■ Task details:
Please copy, exactly as they appear below, the lines from the one containing "add_forwards fs PortForwards.new = s." through the one containing "apply Hfs in".

[Collection entries]

(** Adding back all forwards of a state gives the state. *)
Lemma add_forwards_is_Some fs s k :
  is_Some (PortForwards.forwards s !! k) ∨ (∃ f, f ∈ fs ∧ k = (f_host_port f, f_protocol f)) →
  is_Some (PortForwards.forwards (add_forwards fs s) !! k).
Proof.
  revert s. induction fs as [|f fs IH]; intros s; simpl; [intros [?|(f & Hf & _)]; [done|set_solver]|].
  intros Hk. apply IH. simpl. destruct (decide (k = (f_host_port f, f_protocol f))) as [->|Hne].
  - left. rewrite lookup_insert_eq. by eexists.
  - rewrite lookup_insert_ne by done. destruct Hk as [Hk|(g & Hg & Hk)]; [by left|right].
    exists g. split; [|done]. apply elem_of_cons in Hg as [->|Hg]; [done|done].
Qed.

Lemma add_forwards_restores fs s :
  PortForwards.pf_inv s → (∀ f, f ∈ fs ↔ ∃ k, PortForwards.forwards s !! k = Some f) →
  add_forwards fs PortForwards.new = s.
Proof.
  intros Hs Hfs.
  assert (PortForwards.pf_inv (add_forwards fs PortForwards.new)) as Hinv.
  { apply pf_inv_add_forwards; [|apply PortForwards.pf_inv_new].
    apply Forall_forall. intros f [k Hk]%Hfs. by eapply Hs. }
  assert (∀ k g, PortForwards.forwards (add_forwards fs PortForwards.new) !! k = Some g →
    PortForwards.forwards s !! k = Some g) as Hsub.
  { intros k g Hk. destruct (Hinv k g Hk) as [-> _].
    apply add_forwards_lookup in Hk as [Hin|Hk]; [|simpl in Hk; by rewrite lookup_empty in Hk].
    apply Hfs in Hin as [k' Hk']. by destruct (Hs k' g Hk') as [<- _]. }
  destruct s as [M]. pose proof (add_forwards_is_Some fs PortForwards.new) as Hsome.
  destruct (add_forwards fs PortForwards.new) as [M']. simpl in *. f_equal. apply map_eq. intros k.
  destruct (M !! k) as [f|] eqn:Hf.
  - destruct (Hs k f Hf) as [Hkf _].
    destruct (Hsome k) as [g Hg]; [right; exists f; split; [apply Hfs; eauto|done]|].
    specialize (Hsub k g Hg). congruence.
  - destruct (M' !! k) as [g|] eqn:Hg; [|done]. specialize (Hsub k g Hg). congruence.
Qed.

(** The list's lookup by id is the map's lookup. *)
Lemma find_persisted m pvs vm :
  mgr_inv m → persisted_all m pvs →
  match List.find (λ pv, bool_decide (vm_id (pv_config pv) = vm)) pvs with
  | Some pv => Some (pv_durable pv)
  | None => None
  end = durable <$> vms m !! vm.
Proof.
  intros Hinv [_ Hst Hev]. destruct (List.find _ pvs) as [pv|] eqn:Hf.
  - apply List.find_some in Hf as [Hin Hid]. apply bool_decide_eq_true in Hid.
    apply list_elem_of_In, Hst in Hin as (vm' & h & Hvm & Hpv).
    rewrite (stored_id m vm' h pv) in Hid by done. subst vm'. rewrite Hvm. simpl.
    by rewrite (sa_durable _ _ _ Hpv).
  - destruct (vms m !! vm) as [h|] eqn:Hvm; [|done]. exfalso.
    destruct (Hev vm h Hvm) as (pv & Hin & Hpv).
    apply list_elem_of_In in Hin. eapply List.find_none in Hin; [|exact Hf].
    apply bool_decide_eq_false in Hin. apply Hin. by eapply stored_id.
Qed.

Lemma elem_of_offsets gw pvs (s : gset Z) o :
  o ∈ foldr (λ pv s, {[Bridge.offset_of_ip gw (pv_ip pv)]} ∪ s) s pvs ↔
  o ∈ s ∨ ∃ pv, pv ∈ pvs ∧ o = Bridge.offset_of_ip gw (pv_ip pv).
Proof.
  induction pvs as [|pv pvs IH]; simpl; [set_solver|].
  rewrite elem_of_union, elem_of_singleton, IH. set_solver.
Qed.
(** What recovery finds again. *)
Record restored m m' : Prop := mk_restored {
  rs_inv : mgr_inv m';
  rs_vms : ∀ vm, durable <$> vms m' !! vm = durable <$> vms m !! vm;
  rs_forwards : port_forwards m' = port_forwards m;
  rs_offsets : ∀ o, o ∈ used_ip_offsets m' ↔
    ∃ vm h, vms m !! vm = Some h ∧ o = Bridge.offset_of_ip (gateway_ip m) (h_ip h);
}.

Lemma recover_vms_spec m m0 pvs w :
  mgr_inv m → restarted m m0 → persisted_all m pvs → (load_all_vms (state_dir m0) w).1 = Ok pvs →
  wp recover_vms (λ r '(m', _), r = Ok tt ∧ restored m m') (m0, w).
Proof.
  intros Hinv Hrst Hall Hload. unfold recover_vms. apply wp_bind, wp_self, wp_bind, wp_on_snd'.
  unfold wp at 1. rewrite Hload.
  apply recover_all_spec; [by eapply restarted_inv| |by eapply persisted_all_apart|].
  { apply Forall_forall. intros pv Hin. destruct (pa_stored _ _ Hall pv Hin) as (vm & h & Hvm & Hpv).
    by eapply persisted_fits. }
  intros m' w' Hinv' Hvms Hu Hpf. pose proof Hrst as [Hv0 Hu0 Hf0 Hg0 _ _].
  split; [done|]. split; [done| | |].
  - intros vm. rewrite Hvms, Hv0, lookup_empty. by rewrite <-(find_persisted m pvs vm Hinv Hall).
  - rewrite Hpf, Hf0. apply add_forwards_restores; [apply Hinv|]. intros f.
    rewrite list_elem_of_bind. split.
    + intros (pv & Hin & Hpv). destruct (pa_stored _ _ Hall pv Hpv) as (vm & h & Hvm & [_ Hfs]).
      apply Hfs, PortForwards.elem_of_list_for_vm in Hin as [_ ?]. done.
    + intros [k Hk]. destruct (inv_owned m Hinv k f Hk) as [h Hvm].
      destruct (pa_every _ _ Hall _ h Hvm) as (pv & Hin & [_ Hfs]). exists pv. split; [|done].
      apply Hfs, PortForwards.elem_of_list_for_vm. split; [|by exists k].
      by rewrite (ho_id _ _ _ (inv_handles m Hinv _ h Hvm)).
  - intros o. rewrite Hu, Hu0, Hg0, elem_of_offsets. split.
    + intros [Ho|(pv & Hin & ->)]; [set_solver|].
      destruct (pa_stored _ _ Hall pv Hin) as (vm & h & Hvm & [[= _ -> _ _ _ _] _]). eauto.
    + intros (vm & h & Hvm & ->). right. destruct (pa_every _ _ Hall vm h Hvm) as (pv & Hin & Hpv).
      exists pv. split; [done|]. by destruct Hpv as [[= _ -> _ _ _ _] _].
Qed.
End recover.

(** A restart loses nothing that was persisted. When the state directory holds the
    VMs of a manager that satisfies its invariant, in any order and each with its
    forwards in any order, [recover_vms] on a manager that has just started succeeds,
    records the same VMs with the same configuration, addresses and placement, registers
    the same forwards, reserves exactly the offsets of the recorded VMs, and
    re-establishes the invariant; whatever the host does, and whichever VMs still run. *)
Theorem restart_restores {Net W} `{IpNet Net} `{Host W} `{SerdeJson}
    (m m0 : VmManager Net W) pvs (w : W) :
  mgr_inv m → restarted m m0 → persisted_all m pvs → (load_all_vms (state_dir m0) w).1 = Ok pvs →
  wp recover_vms (λ r '(m', _),
    r = Ok tt ∧ mgr_inv m' ∧
    (∀ vm, durable <$> vms m' !! vm = durable <$> vms m !! vm) ∧
    port_forwards m' = port_forwards m ∧
    ∀ o, o ∈ used_ip_offsets m' ↔
      ∃ vm h, vms m !! vm = Some h ∧ o = Bridge.offset_of_ip (gateway_ip m) (h_ip h)) (m0, w).
Proof.
  intros Hinv Hrst Hall Hload. eapply wp_mono; [by eapply recover_vms_spec|].
  intros r [m' w'] [-> []]. by split_and!.
Qed.
(** An operation that holds nothing and touches only the forwards. *)
Lemma moved_forwards m c r pf :
  loose_inv m → PortForwards.pf_inv pf →
  match r with
  | Ok (inl c') => pc_claim (upd_forwards (λ _, pf) m) c' ∧ create_id c' = create_id c ∧
      held_vm c' = held_vm c ∧ held_ip c' = held_ip c
  | _ => True
  end →
  (∀ vm h ip, vms m !! vm = Some h → held_ip c = Some ip → h_ip h ≠ ip) →
  moved m c r (upd_forwards (λ _, pf) m).
Proof. intros Hinv Hpf Hr Hfresh. apply moved_quiet; try done. by apply loose_forwards. Qed.

Lemma check_spec a : pc_spec (AddCheck a).
Proof.
  intros m w Hinv Hcl Hfresh. simpl. apply wp_bind, wp_self, wp_bind, wp_lift. unfold ok_or.
  destruct (vms m !! aa_vm a); [apply wp_ret|]; by apply moved_quiet.
Qed.

Lemma reserve_spec a ip : pc_spec (AddReserve a ip).
Proof.
  intros m w Hinv [Hhp Hvp] Hfresh. simpl. apply wp_bind, reserve_port_spec; [done..| |].
  - intros f _ Hf _ _. apply wp_ret, (moved_forwards _ _ _ (PortForwards.add f (port_forwards m)));
      [done| |done|done]. by apply PortForwards.pf_inv_add, Hinv.
  - intros e. by apply moved_quiet.
Qed.

Lemma nft_spec a ip f : pc_spec (AddNft a ip f).
Proof.
  intros m w Hinv Hcl Hfresh. simpl. apply wp_bind, wp_self, wp_bind.
  apply wp_attempt_host; [auto with cvm|intros; apply wp_ret; by apply moved_quiet..].
Qed.

Lemma rollback_spec f e : pc_spec (AddRollback f e).
Proof.
  intros m w Hinv Hcl Hfresh. simpl. apply wp_bind, wp_update, wp_throw.
  apply (moved_forwards _ _ _ (PortForwards.remove (f_host_port f) (f_protocol f) (port_forwards m)).2);
    [done| |done|done]. apply PortForwards.pf_inv_remove, Hinv.
Qed.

■ Reply to the task:
  add_forwards fs PortForwards.new = s.
Proof.
  intros Hs Hfs.
  assert (PortForwards.pf_inv (add_forwards fs PortForwards.new)) as Hinv.
  { apply pf_inv_add_forwards; [|apply PortForwards.pf_inv_new].
    apply Forall_forall. intros f [k Hk]%Hfs. by eapply Hs. }
  assert (∀ k g, PortForwards.forwards (add_forwards fs PortForwards.new) !! k = Some g →
    PortForwards.forwards s !! k = Some g) as Hsub.
  { intros k g Hk. destruct (Hinv k g Hk) as [-> _].
    apply add_forwards_lookup in Hk as [Hin|Hk]; [|simpl in Hk; by rewrite lookup_empty in Hk].
    apply Hfs in Hin as [k' Hk']. by destruct (Hs k' g Hk') as [<- _]. }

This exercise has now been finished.